Parker Clare swings his blade in the mowing line, as ready as any though stiffer than some. From time to time he calls a halt to mop his face. Around him the cut swathes sweeten the air. Behind him the raking women turn and toss yesterday’s labour and at the far end of the field the lifted hay-cocks wait upon the wain.

On Woodcroft Field Ann and Sophie Clare have been gathering and shelling beans with the other women in John Close’s employ, Sophie’s ears acute to the rise and fall of the gossip that surrounds her, gleaning what she can.

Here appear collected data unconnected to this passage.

Lemma active_insert_S (os : gmap string StarOrder) id o :
  (size (map_retain (fun _ o => bool_decide (status o = Active)) (<[id := o]> os)) <=
   S (size (map_retain (fun _ o => bool_decide (status o = Active)) os)))%nat.
Proof.
  etransitivity; [|apply (size_insert_le _ id o)]. rewrite <- !size_dom. apply subseteq_size.
  intros i. rewrite !elem_of_dom. intros [o1 [Hi Ha]%map_retain_lookup_Some].
  apply lookup_insert_Some in Hi as [[<- <-]|[Hne Hi]].
  - rewrite lookup_insert_eq. by eexists.
  - rewrite lookup_insert_ne by done. exists o1. by apply map_retain_lookup_Some.
Qed.

Lemma active_subset_le (os os' : gmap string StarOrder) : os ⊆ os' ->
  (size (map_retain (fun _ o => bool_decide (status o = Active)) os) <=
   size (map_retain (fun _ o => bool_decide (status o = Active)) os'))%nat.
Proof.
  intros Hs. rewrite <- !size_dom. apply subseteq_size. intros i.
  rewrite !elem_of_dom. intros [o1 [Hi Ha]%map_retain_lookup_Some]. exists o1.
  apply map_retain_lookup_Some. split; [|done]. by eapply lookup_weaken.
Qed.

(** The terms of an admitted order. *)
Definition terms_ok (c : StarConfig) (o : StarOrder) : Prop :=
  (exists secs, renewal_interval o = secs * SECS /\
     min_renewal_interval_secs c <= secs <= max_renewal_interval_secs c) /\
  created_at o < lifetime_end o <= created_at o + max_lifetime_days c * DAY /\
  max_renewals o < 2 ^ 32.

Definition star_wf (c : StarConfig) (m : StarManager) : Prop :=
  star_config m = c /\ filed m /\
  active_order_count m <= Z.max 0 (max_active_orders c) /\
  forall id o, orders m !! id = Some o -> status o <> Expired /\ terms_ok c o.

(** Days are a [u32]. *)
Definition days_u32 (op : star_op) : Prop :=
  match op with SCreate _ _ _ _ _ d _ _ _ _ => u32 d | _ => True end.

Lemma renewal_estimate_lt f i t : renewal_estimate f i t < 2 ^ 32.
Proof. unfold renewal_estimate. cbv zeta. lia. Qed.

Lemma create_order_wf c m u s k p i d ca csr r now : u32 d -> star_wf c m ->
  star_wf c (create_order m u s k p i d ca csr r now).1.
Proof.
  intros Hd (Hc & Hf & Hn & Ht). pose proof (star_step_filed m (SCreate u s k p i d ca csr r now) Hf).
  unfold create_order. rewrite Hc. cbv zeta.
  destruct (Z.eqb_spec d 0); [done|]. destruct (Z.ltb_spec (max_lifetime_days c) d); [done|].
  destruct (Z.ltb_spec i (min_renewal_interval_secs c)); [done|].
  destruct (Z.ltb_spec (max_renewal_interval_secs c) i); [done|]. cbn [orb].
  destruct (Z.leb_spec (max_active_orders c) (active_order_count m)); [done|].
  split_and!; [done| | |].
  - intros id o. cbn [fst orders set_orders]. rewrite lookup_insert_Some.
    intros [[<- <-]|[_ Ho]]; [done|by apply Hf].
  - unfold active_order_count in *. cbn [fst orders set_orders].
    etransitivity; [apply inj_le, active_insert_S|]. lia.
  - intros id o. cbn [fst orders set_orders]. rewrite lookup_insert_Some.
    intros [[<- <-]|[_ Ho]]; [|by apply (Ht id)]. split; [done|]. unfold terms_ok.
    cbn [renewal_interval created_at lifetime_end max_renewals].
    unfold u32, DAY, SECS in *. split_and!; [exists i; lia|lia|lia|apply renewal_estimate_lt].
Qed.

Lemma star_step_wf c m op : days_u32 op -> star_wf c m -> star_wf c (star_step m op).
Proof.
  intros Hd Hwf. destruct op as [u s k p i d ca csr r now|j|j cert|j now|now].
  { by apply create_order_wf. }
  all: destruct Hwf as (Hc & Hf & Hn & Ht);
    match goal with |- star_wf _ (star_step _ ?op) => pose proof (star_step_filed m op Hf) end;
    (split; [|split; [done|]]).
  - done.
  - split.
    + unfold active_order_count in *. cbn [star_step remove_order orders set_orders].
      pose proof (active_subset_le (delete j (orders m)) (orders m) (delete_subseteq _ _)). lia.
    + intros id o. cbn [star_step remove_order orders set_orders].
      intros [_ Ho]%lookup_delete_Some. by apply (Ht id).
  - cbn [star_step]. unfold store_renewed_certificate. by repeat case_match.
  - split.
    + unfold active_order_count in *. cbn [star_step]. unfold store_renewed_certificate.
      destruct (orders m !! j) as [o|] eqn:E; [|done].
      destruct (status o) eqn:Es; try done; cbn [fst orders set_orders];
        (etransitivity; [apply inj_le, active_insert_le|exact Hn]);
        (destruct (covers_lifetime cert o); [done|]; cbn; intros Ha; exists o; by rewrite Es in *).
    + intros id o [Ho|(o0 & -> & Ho0 & Hst & ->)]%store_lookup; [by apply (Ht id)|].
      destruct (Ht j o0 Ho0) as [Hs0 Ht0].
      destruct (covers_lifetime cert o0); (split; [|exact Ht0]); [done|].
      cbn. by destruct Hst as [-> | ->].
  - cbn [star_step]. unfold cancel_order. by repeat case_match.
  - cbn [star_step]. unfold cancel_order. destruct (orders m !! j) as [o|] eqn:E; [|done].
    case_match; [done|]. split.
    + unfold active_order_count in *. cbn [fst orders set_orders].
      etransitivity; [apply inj_le, active_insert_le|exact Hn]. done.
    + intros id o'. cbn [fst orders set_orders]. rewrite lookup_insert_Some.
      intros [[<- <-]|[_ Ho]]; [|by apply (Ht id)]. split; [done|]. by apply (Ht j o).
  - cbn [star_step]. by rewrite cleanup_config.
  - split.
    + unfold active_order_count in *. cbn [star_step].
      pose proof (active_subset_le (orders (cleanup_expired m now).1) (orders m)) as Hle.
      etransitivity; [apply inj_le, Hle|exact Hn]. apply map_subseteq_spec.
      intros id o. rewrite star_cleanup_lookup by done. by intros [].
    + intros id o. cbn [star_step]. rewrite star_cleanup_lookup by done. intros [Ho _]. by apply (Ht id).
Qed.

(** Bounds: a manager that starts empty, through any operations, keeps
    its orders filed under their ids, has at most the configured number of
    active orders, and every order has a renewal interval and a lifetime
    within the configured bounds; no order in the table is marked expired. *)
Theorem star_orders_bounded c ops :
  Forall days_u32 ops -> star_wf c (run_steps star_step (star_new c) ops).
Proof.
  intros Hops. assert (Hwf : star_wf c (star_new c)).
  { split_and!; [done|done| |done]. unfold active_order_count, star_new. cbn [orders].
    unfold map_retain. rewrite map_filter_empty, map_size_empty. lia. }
  revert Hwf. generalize (star_new c). induction Hops as [|op ops Hop Hops IH]; intros m Hwf; [done|].
  cbn [run_steps]. apply IH. by apply star_step_wf.
Qed.

(** ** A renewal *)

(** Storing a certificate for an active order. *)
Lemma store_active m id cert o : orders m !! id = Some o -> status o = Active ->
  orders (store_renewed_certificate m id cert).1 =
  <[id := if covers_lifetime cert o then with_status (with_certificate o cert) Completed
          else with_certificate o cert]> (orders m).
Proof. intros Ho Ha. unfold store_renewed_certificate. by rewrite Ho, Ha. Qed.

Lemma store_config m id cert :
  star_config (store_renewed_certificate m id cert).1 = star_config m.
Proof. unfold store_renewed_certificate. by repeat case_match. Qed.

Section Renewals.
Context {W Ca CaCfg Key R : Type} `{!RenewalEnv W Ca CaCfg Key R}.
Implicit Types (s : CycleState W) (p : EnrollmentProfile R).

(** The validity of what is issued: it starts now, and ends within the
    profile's limits and the CA's own validity. *)
Lemma validity_end_bounds now p (ca : Ca) na : validity_end now p ca = Ok na ->
  now < na /\ na <= now + max_validity_days p * DAY /\
  (forall secs, max_validity_seconds p = Some secs -> na <= now + secs * SECS) /\
  (forall limit, max_not_after p = Some limit -> na <= limit).
Proof.
  unfold validity_end. cbv zeta. intros Hv. inv_ok Hv.
  assert (Ht : t <= now + max_validity_days p * DAY /\
    forall secs, max_validity_seconds p = Some secs -> t <= now + secs * SECS).
  { split_cases_in H; split; try lia; naive_solver lia. }
  destruct (ca_validity ca) as [[nb cna]|]; [|done]. case_match; [done|].
  destruct (Z.leb_spec (Z.min match max_not_after p with Some limit => Z.min t limit | None => t end cna) now);
    [done|]. injection Hv as <-. destruct Ht as [Ht1 Ht2].
  destruct (max_not_after p); split_and!; try lia;
    try (intros secs Hs; specialize (Ht2 secs Hs); lia); naive_solver lia.
Qed.

Lemma issue_certificate_ok w csr p (ca : Ca) (key : Key) w' r :
  issue_certificate w csr p ca key = (w', Ok r) ->
  exists w1, (issue_checks w csr p ca key) = (w1, None) /\
    issued_not_before r = clock w1 /\ validity_end (clock w1) p ca = Ok (issued_not_after r).
Proof.
  unfold issue_certificate. destruct (issue_checks w csr p ca key) as [w1 [e|]]; [done|].
  destruct (validity_end (clock w1) p ca) as [na|e|] eqn:Ev; [|done|done].
  destruct (sign _ _ _ _ _ _ _) as [w2 [[sn der]|e]]; [|done]. intros [= <- <-]. by exists w1.
Qed.

(** What the order's row becomes. *)
Definition row_after (o : StarOrder) (cert : StarCertificate) : Z * StarOrderStatus :=
  (renewal_number cert, if covers_lifetime cert o then Completed else Active).

(** A certificate issued for the order [o]: numbered next, valid from its
    issuance, for at most the interval and never beyond the order's end. *)
Definition renewal_of (o : StarOrder) (id : string) (cert : StarCertificate) : Prop :=
  star_order_id cert = id /\ renewal_number cert = as_u32 (current_renewals o + 1) /\
  not_before cert < not_after cert <= lifetime_end o /\
  not_after cert <= not_before cert + renewal_interval o / SECS * SECS.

John has joined a shearing team, working his way from farm to farm these last five weeks.

Such is the timeless round of summer labour upon the face of the parish, an old, hard, familiar melody. But there is a new sound alongside the sighing of the scythe, the bleating of the sheep and the rising and falling of the talk. It is the sound of posts being hammered into the ground and measuring chains pulled tight between. The sound of ropes being stretched across fields and commons where new boundaries will fall, of men shouting from mark to mark where roads will be cut or streams straightened, of splashes of red paint being daubed onto trees that are to be felled. The Earl of Fitzwilliam has sent surveyors out to mark the lie of the land for enclosure. Slowly, from day to day, a new pattern of squares, fine as the web of a net or a snare, is set across the looping, winding limbs of the parish.

But John Clare, moving from farm to farm in the accustomed way, has been too busy to pay it any heed. There are nine in all in the shearing team: Jack Ward is Captain. There are seven Lieutenants. And John, who catches and carries and folds up the fleeces, is Corporal.

Last week they worked for Ralph Wormstall, and were given a shearing supper of such pinch-purse, nip-cheese paucity that they had to spend their own wages at the Bluebell when it was done in order to feel their bellies comfortably lined with food and ale.

This week they have worked for Farmer Joyce at Glinton and their hope has been for kinder treatment and fuller fare at the week’s end. From Monday to Thursday they laboured in his threshing barn, stripped to the waist in the June heat as John Fell brought the sheep in from the fat grass at the fen margin. Yesterday was the fifth and last day and they had high hopes of Joyce’s hospitality, for he is known to be open-handed.

John was up before the dawn and when he had eaten a crust he made his way out of the cottage and along Heath Lane. The first birds were stirring and moistening their throttles. As he passed Snip Green the song began in earnest. He followed the stream across Heath Field, where the hay, cut and uncut, was too soaked with dew for any early mower to venture out. A family of hares were gambolling across the furlongs, stopping to lick the dew-fall, then dancing, squatting, loitering like happy thoughts. He walked on, past Swordy Well with its worked facing of yellow stone. Behind him the first smoke began to rise from the village chimneys and the bustling clatter of the village farmyards made itself distantly heard. There were no bounds to his exultation, though he gave it no more mind than did the singing birds.

When he came to Langdyke Bush there was smoke before him as well as behind. Lettuce Boswell was leaning an iron snottum over the flames and hanging a kettle from it. She looked up at John and nodded towards a cart.

“That’s where you’ll find him chal.”

John squatted down beside the cart and whistled between his fingers. There was a stirring from beneath it. A rustling of dried bracken and straw. Wisdom, wrapped in blankets, poked his lean head out into the morning. He looked up between the shafts and blinked blearily at John.

“What do you want brother, it’s scarcely dawn?”